Preventing Crawling And Spam


All the leading search engines use crawlers to find out pages for their algorithmic search results. Pages that are linked from other search engine indexed pages do not need to be submitted because they are found automatically. Some search engines like Yahoo! operate a paid submission service that guarantee crawling for either a set fee or cost per click. These types of programs usually guarantee inclusion in the database, but do not guarantee specific ranking within the search results. Therefore yahoos program has been criticized by advertisers and competitors. Two major directories, the Yahoo Directory and the open directory project need manual submission and human editorial review.

Google offers Google Webmaster Tool, for which an XML Sitemap feed can be created and submitted for free to ensure that all pages are found, especially pages that aren’t discoverable by automatically following links. Search engine crawlers take many other things into its consideration while crawling a site. Not every page is indexed by the search engines.
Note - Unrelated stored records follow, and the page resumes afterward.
Lemma nodeAt_upd_node i f s :
  (i < length (DeviceState_node_db (devicestate s)))%nat ->
  nodeAt i (upd_node i f s) = f (nodeAt i s).
Proof.
  intros Hlt. unfold nodeAt at 1. rewrite upd_node_devicestate.
  cbn [set_node_db DeviceState_node_db].
  rewrite list_lookup_insert_eq by exact Hlt. reflexivity.
Qed.

(** Two states with the same [devicestate] show the same table. *)
Lemma nodeAt_devicestate i s s' :
  devicestate s = devicestate s' -> nodeAt i s = nodeAt i s'.
Proof. intros H. unfold nodeAt. rewrite H. reflexivity. Qed.

Lemma liveNums_devicestate s s' :
  devicestate s = devicestate s' -> liveNums s = liveNums s'.
Proof. intros H. unfold liveNums. rewrite H. reflexivity. Qed.

Lemma wf_table_devicestate hw s s' :
  devicestate s = devicestate s' -> wf_table hw s -> wf_table hw s'.
Proof. intros H. unfold wf_table. rewrite H. tauto. Qed.

(** *** [updateUser] *)

(** The state [updateUser] leaves, given the slot and state its upsert
    returned. *)
Lemma updateUser_run hw nodeId p s i s1 :
  getOrCreateNode hw nodeId s = Done i s1 ->
  let s3 := upd_node i (set_NodeInfo_has_user true)
              (upd_node i (set_NodeInfo_user p) s1) in
  updateUser hw nodeId p s
  = Done tt (if User_memcmp hw (NodeInfo_user (nodeAt i s1)) p
             then emit (EvNotifyObservers true)
                    (emit EvPowerTrigger_NODEDB_UPDATED
                       (set_updateGUIforNode (Some i) s3))
             else s3).
Proof.
  intros E s3. unfold updateUser. rewrite (bind_Done _ _ _ _ _ E). mrun.
  destruct (User_memcmp _ _ _); mrun; reflexivity.
Qed.

Lemma updateUser_spec hw nodeId p s :
  wf_table hw s -> hasRoom hw nodeId s ->
  exists i s', updateUser hw nodeId p s = Done tt s'
    /\ getNode nodeId s' = Some i
    /\ NodeInfo_user (nodeAt i s') = p
    /\ NodeInfo_has_user (nodeAt i s') = true
    /\ (sameBytes hw (storedUser nodeId s) p ->
        updateGUIforNode s' = updateGUIforNode s /\ trace s' = trace s)
    /\ (~ sameBytes hw (storedUser nodeId s) p ->
        updateGUIforNode s' = Some i
        /\ trace s' = trace s ++ [EvPowerTrigger_NODEDB_UPDATED;
                                  EvNotifyObservers true])
    /\ liveNums s' = numsAfter nodeId s
    /\ wf_table hw s'.
Proof.
  intros Hwf Hroom.
  destruct (getOrCreateNode_spec hw nodeId s Hwf Hroom)
    as (i & s1 & E & Hget & Hlt & Hwf1 & Hnums & Huser & _ & _ & Htr & Hgui & _).
  exists i. rewrite (updateUser_run hw nodeId p s i s1 E). cbv zeta.
  set (s2 := upd_node i (set_NodeInfo_user p) s1).
  set (s3 := upd_node i (set_NodeInfo_has_user true) s2).
  assert (Hlt2 : (i < length (DeviceState_node_db (devicestate s2)))%nat).
  { destruct (upd_node_frame i (set_NodeInfo_user p) s1) as (_ & _ & _ & _ & El).
    unfold s2. rewrite El. exact Hlt. }
  assert (Hnode : nodeAt i s3
                  = set_NodeInfo_has_user true (set_NodeInfo_user p (nodeAt i s1))).
  { unfold s3. rewrite nodeAt_upd_node by exact Hlt2.
    unfold s2. rewrite nodeAt_upd_node by exact Hlt. reflexivity. }
  assert (Hnums3 : liveNums s3 = liveNums s1).
  { unfold s3, s2. rewrite !liveNums_upd_node by reflexivity. reflexivity. }
  assert (Hwf3 : wf_table hw s3)
    by (unfold s3, s2; apply wf_table_upd_node, wf_table_upd_node, Hwf1).
  assert (Hget3 : getNode nodeId s3 = Some i)
    by (rewrite (getNode_liveNums _ _ _ Hnums3); exact Hget).
  assert (Htr3 : trace s3 = trace s) by exact Htr.
  assert (Hgui3 : updateGUIforNode s3 = updateGUIforNode s) by exact Hgui.
  rewrite Huser. unfold User_memcmp, sameBytes.
  destruct (bool_decide_reflect
              (User_bytes hw (storedUser nodeId s) <> User_bytes hw p))
    as [Hne|Heq].
  - eexists. split; [reflexivity|].
    split; [rewrite <- Hget3; apply getNode_liveNums, liveNums_devicestate; reflexivity|].
    rewrite (nodeAt_devicestate i _ s3) by reflexivity. rewrite Hnode.
    split; [reflexivity|]. split; [reflexivity|].
    split; [intros Heq; contradiction|].
    split; [intros _; mcbn; rewrite Htr3, <- app_assoc; split; reflexivity|].
    split; [rewrite <- Hnums, <- Hnums3; apply liveNums_devicestate; reflexivity|].
    apply (wf_table_devicestate hw s3); [reflexivity | exact Hwf3].
  - apply dec_stable in Heq.
    exists s3. split; [reflexivity|]. split; [exact Hget3|].
    rewrite Hnode. split; [reflexivity|]. split; [reflexivity|].
    split; [intros _; split; assumption|].
    split; [intros Hne; contradiction|].
    split; [rewrite Hnums3; exact Hnums | exact Hwf3].
Qed.

(** C6. [updateUser] overwrites the stored user and marks "has user"; when
    the payload equals the stored one byte for byte it sets no GUI refresh,
    raises no power management event and notifies no observer; when some
    byte differs it does all three. *)
Theorem updateUser_effects hw nodeId p s :
  wf_table hw s -> hasRoom hw nodeId s ->
  exists i s', updateUser hw nodeId p s = Done tt s'
    /\ getNode nodeId s' = Some i
    /\ NodeInfo_user (nodeAt i s') = p
    /\ NodeInfo_has_user (nodeAt i s') = true
    /\ (sameBytes hw (storedUser nodeId s) p ->
        updateGUIforNode s' = updateGUIforNode s /\ trace s' = trace s)
    /\ (~ sameBytes hw (storedUser nodeId s) p ->
        updateGUIforNode s' = Some i
        /\ trace s' = trace s ++ [EvPowerTrigger_NODEDB_UPDATED;
                                  EvNotifyObservers true]).
Proof.
  intros Hwf Hroom.
  destruct (updateUser_spec hw nodeId p s Hwf Hroom)
    as (i & s' & E & H1 & H2 & H3 & H4 & H5 & _).
  exists i, s'. repeat split; try assumption; try (apply H4; assumption);
    apply H5; assumption.
Qed.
Distance of pages from the root directory of a site may also be a factor in whether or not pages get crawled. To avoid undesirable content in the search indexes, webmasters can instruct spiders not to crawl certain files or directories through the standard file in the root directory of the domain. Additionally, a page can be explicitly excluded from a search engine’s database by using a mete tag specific to robots. When a search engine visits a site, the located in the root directory is the first file crawled. The file is then parsed, and will instruct the robot as to which pages are not to be crawled. As a search engine crawler may keep a cached copy of this file, it may on occasion crawl pages a webmaster does not wish crawled. Pages typically prevented from being crawled include login specific pages such as shopping carts and user-specific content such as search results from internal searches.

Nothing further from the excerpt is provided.